On Calvary, Mary was given to the Church as Mother while acting as Co-Redemptrix. The words Christ spoke, were uttered from the cross while she stood at its foot, offering herself with Him. Having participated in the act of redemption in this manner, she now becomes the Mediatrix of graces. She who once gave Life to the world, now once more is the channel through which the life of grace is continually given. Her Divine Motherhood necessitated her co-redemptive act, which in turn necessitates her Motherhood of the Church.
The love of God for man lead to the Incarnation, and the sending of the Son. The reciprocal love of the Father and the Son for each other, as well as that of the Son for mankind for whom He had paid the price of salvation, led to the sending of the Holy Ghost, to guide and sustain the Church. But in addition to this, the reciprocal love of the Son and the mother did not end at the cross, but continues in perpetuity, leading to Mary’s complete devotion of self to the Church, just as Christ sacrificed Himself entirely.
With this in mind, availing of the many graces offered by the Holy Ghost must go in tandem with devotion to the Mother of the Church, for how can one turn to one but not the other? The Catholic Church firmly teaches and proclaims devotion to Mary, and rightly so, for the Mother of God is the foremost member of the Church, and intimately united in its birth and life.
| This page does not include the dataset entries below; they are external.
(** The state a run of [app3.py] ends in. *)
Record Page (Vec : Type) : Type := {
  session : Session;
  recipe_names : list string;
  recipe_embeddings : list Vec;
  matched_recipe : option string;
  shown : list widget;
  sent : list request;
  uncaught : option Py.exn
}.
Arguments session {Vec} _.
Arguments recipe_names {Vec} _.
Arguments recipe_embeddings {Vec} _.
Arguments matched_recipe {Vec} _.
Arguments shown {Vec} _.
Arguments sent {Vec} _.
Arguments uncaught {Vec} _.

Section Pages.
Context {Sc : Type} `{ScoreOrder Sc} {Vec : Type}.
Variable encode : string -> Vec.
Variable cos_sim : Vec -> Vec -> Sc.

(** The prediction service. *)
Variable post : request -> reply.

(** The view code of the status-200 branch: what it shows for a recipe
    and a response body. *)
Variable render_results : string -> string -> list widget.

(** The [try] block around the gateway call, the same in both scripts:
    what is shown, and the requests that went out. *)
Definition predict (name : string) : list widget * list request :=
  let req := {| url := API_BASE ++ "/ingredients/predict";
                recipe_name := lower (strip name) |} in
  match post req with
  | Response status_code text =>
      if (status_code =? 200)%Z
      then (render_results name text, [req])
      else ([Error ("🚫 API error " ++ str_of_int status_code ++ ": " ++ text)],
            [req])
  | Failed e => ([Error ("🚨 Something went wrong: " ++ e)], [req])
  end.

Definition menu_panel (s : Session) : list widget :=
  if show_menu s
  then [Markdown "## 🧭 Navigation Menu"; Markdown "- Ingredient Matching";
        Markdown "- Nutrition Details"; Markdown "- Export Options"]
  else [].

(** One run of [app3.py]: the session it starts from, whether the menu
    button was pressed, the text typed, and the recipe table. *)
Definition run_app3 (s0 : Session) (menu_pressed : bool)
    (user_query : string) (src : source) : Page Vec :=
  let s1 := if menu_pressed then {| show_menu := negb (show_menu s0) |} else s0 in
  let top := menu_panel s1 in
  let names := tolist (load_recipes src) in
  let index := encode_many encode names in
  if truthy user_query then
    match resolve encode cos_sim user_query names index with
    | Raise e =>
        {| session := s1; recipe_names := names; recipe_embeddings := index;
           matched_recipe := None; shown := top; sent := [];
           uncaught := Some e |}
    | Ok matched =>
        let '(ws, reqs) := predict matched in
        {| session := s1; recipe_names := names; recipe_embeddings := index;
           matched_recipe := Some matched;
           shown := (top ++ Success ("✅ Matched recipe: **" ++ matched ++ "**") :: ws)%list;
           sent := reqs; uncaught := None |}
    end
  else
    {| session := s1; recipe_names := names; recipe_embeddings := index;
       matched_recipe := None;
       shown := (top ++ [Info "🌿 Enter your craving to begin analysis."])%list;
       sent := []; uncaught := None |}.
(** * editor-pdf: the overlay-edit client, embedded in Rocq

  A shallow embedding of the TypeScript front end of editor-pdf
  ([frontend/src/types.ts], [api.ts], [App.tsx],
  [components/PdfViewer.tsx], [components/Toolbar.tsx],
  [components/EditPanel.tsx], [components/UploadArea.tsx]) and the proofs of
  the properties its specification states about it and of further
  properties of the handlers and of whole sessions.

  Conventions of the embedding:
  - a JavaScript [number] that holds a coordinate, a size or a zoom factor
    is a binary64 float (the kernel's primitive floats, which compute);
    a [number] that holds a page index, a count or an HTTP status is an
    integer;
  - a JavaScript string is its list of UTF-16 code units;
  - React state is passed explicitly: a handler is a function from the
    state before to the state after (and to the effects it performs);
  - a promise that may reject is a value of [result]. *)

From Stdlib Require Import ZArith NArith List Bool String Ascii Floats Lia.
From Stdlib Require Import DecimalString DecimalZ DecimalPos.
From stdpp Require Import base list gmap sets.

Set Warnings "-register-all".


(* ===================================================================== *)
(** * JavaScript values and built-ins *)
(* ===================================================================== *)

Module JS.

(** [number], for coordinates. *)
Definition number : Set := float.

(** [Math.abs(x)], [a < b] and [a - b] on numbers, the operations of the
    comparison [Math.abs(a - b) < 1]. *)
Definition Math_abs (x : number) : number := PrimFloat.abs x.

Definition num_lt (a b : number) : bool := PrimFloat.ltb a b.

Definition num_sub (a b : number) : number := PrimFloat.sub a b.

(** Strings: UTF-16 code units. *)
Definition jsstring : Set := list N.

(** An ASCII literal of the source as a [jsstring]. *)
Definition lit (s : string) : jsstring :=
  List.map N_of_ascii (list_ascii_of_string s).

(** Truthiness of a string: the empty string is the only falsy one. *)
Definition truthy (s : jsstring) : bool :=
  match s with [] => false | _ :: _ => true end.

(** [s1 === s2] on strings. *)
Definition str_eq (s1 s2 : jsstring) : bool := bool_decide (s1 = s2).

(** ECMAScript's WhiteSpace and LineTerminator code points, the ones
    [String.prototype.trim] strips. *)
Definition isWhiteSpace (c : N) : bool :=
  match c with
  | 9%N | 10%N | 11%N | 12%N | 13%N | 32%N | 160%N | 5760%N
  | 8232%N | 8233%N | 8239%N | 8287%N | 12288%N | 65279%N => true
  | _ => (8192 <=? c)%N && (c <=? 8202)%N
  end.

Fixpoint trimStart (s : jsstring) : jsstring :=
  match s with
  | [] => []
  | c :: s' => if isWhiteSpace c then trimStart s' else s
  end.

Definition trimEnd (s : jsstring) : jsstring := rev (trimStart (rev s)).

Definition trim (s : jsstring) : jsstring := trimEnd (trimStart s).

(** [`${n}`] for an integer-valued number: its decimal digits, as
    JavaScript prints every integer below 10^21 in magnitude. *)
Definition Number_toString (z : Z) : jsstring :=
  lit (NilZero.string_of_int (Z.to_int z)).

(** [s] occurs in [t] ([t.includes(s)]). *)
Definition includes (t s : jsstring) : Prop :=
  exists pre post, t = pre ++ s ++ post.

(** [Array.prototype.findIndex]: the first index whose element satisfies
    [p], and [-1] when there is none. *)
Fixpoint findIndex {A : Type} (p : A -> bool) (l : list A) : Z :=
  match l with
  | [] => (-1)%Z
  | x :: l' =>
      if p x then 0%Z
      else let i := findIndex p l' in
           if (0 <=? i)%Z then (i + 1)%Z else (-1)%Z
  end.

(** [Array.prototype.find]: the first element that satisfies [p], or
    [undefined]. *)
Fixpoint find {A : Type} (p : A -> bool) (l : list A) : option A :=
  match l with
  | [] => None
  | x :: l' => if p x then Some x else find p l'
  end.

(** What a [throw] carries: an [Error] with its message, or a value that
    has no [message] property. *)
Inductive thrown : Set :=
  | Error (message : jsstring)
  | Other.

(** [err?.message], [undefined] when there is none. *)
Definition message_of (e : thrown) : option jsstring :=
  match e with Error m => Some m | Other => None end.

(** The outcome of an awaited promise or of a block that may throw. *)
Inductive result (A : Type) : Type :=
  | Return (a : A)
  | Throw (e : thrown).
Arguments Return {A} a.
Arguments Throw {A} e.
Yet Mary remains ever true to her Biblical form, quietly sustaining the Church with her prayers from a hidden spot. While the apostles leave the upper chamber to convert the peoples, inspired with the Holy Ghost, Mary remains behind, but not out of fear. Her mission is not to preach, but to nurture. Just as she was quietly acting with Christ, so she now quietly acts with and for the Church, assuming not the honours for herself, but always pointing towards God.
“She has received the tongue of fire; and although her voice is not to make itself heard in public preaching, yet will she speak to the Apostles, directing and consoling them in their labors. She will speak, too, to the Faithful, but with a force, sweetness, and persuasiveness, becoming one whom God has made the most exalted of his creatures.”
With the advent of the Holy Ghost, and fortified by the graces which He imparts through the Mediatrix of graces, the Church is thus able to face the challenges which She must overcome in every age. Her members are given the gifts of wisdom, understanding, counsel, fortitude, knowledge, piety and fear of the Lord. To faithful souls are also given the fruits of the Holy Ghost: charity, joy, peace, patience, benignity, goodness, long-suffering, mildness, faith, modesty, contingency, and chastity.
These gifts and fruits are all found in Mary, who practices them to perfection. “Oh! how lovely, and yet how dignified, is this infancy of our dear Church, cherished as she is, fed, and strengthened by Mary!”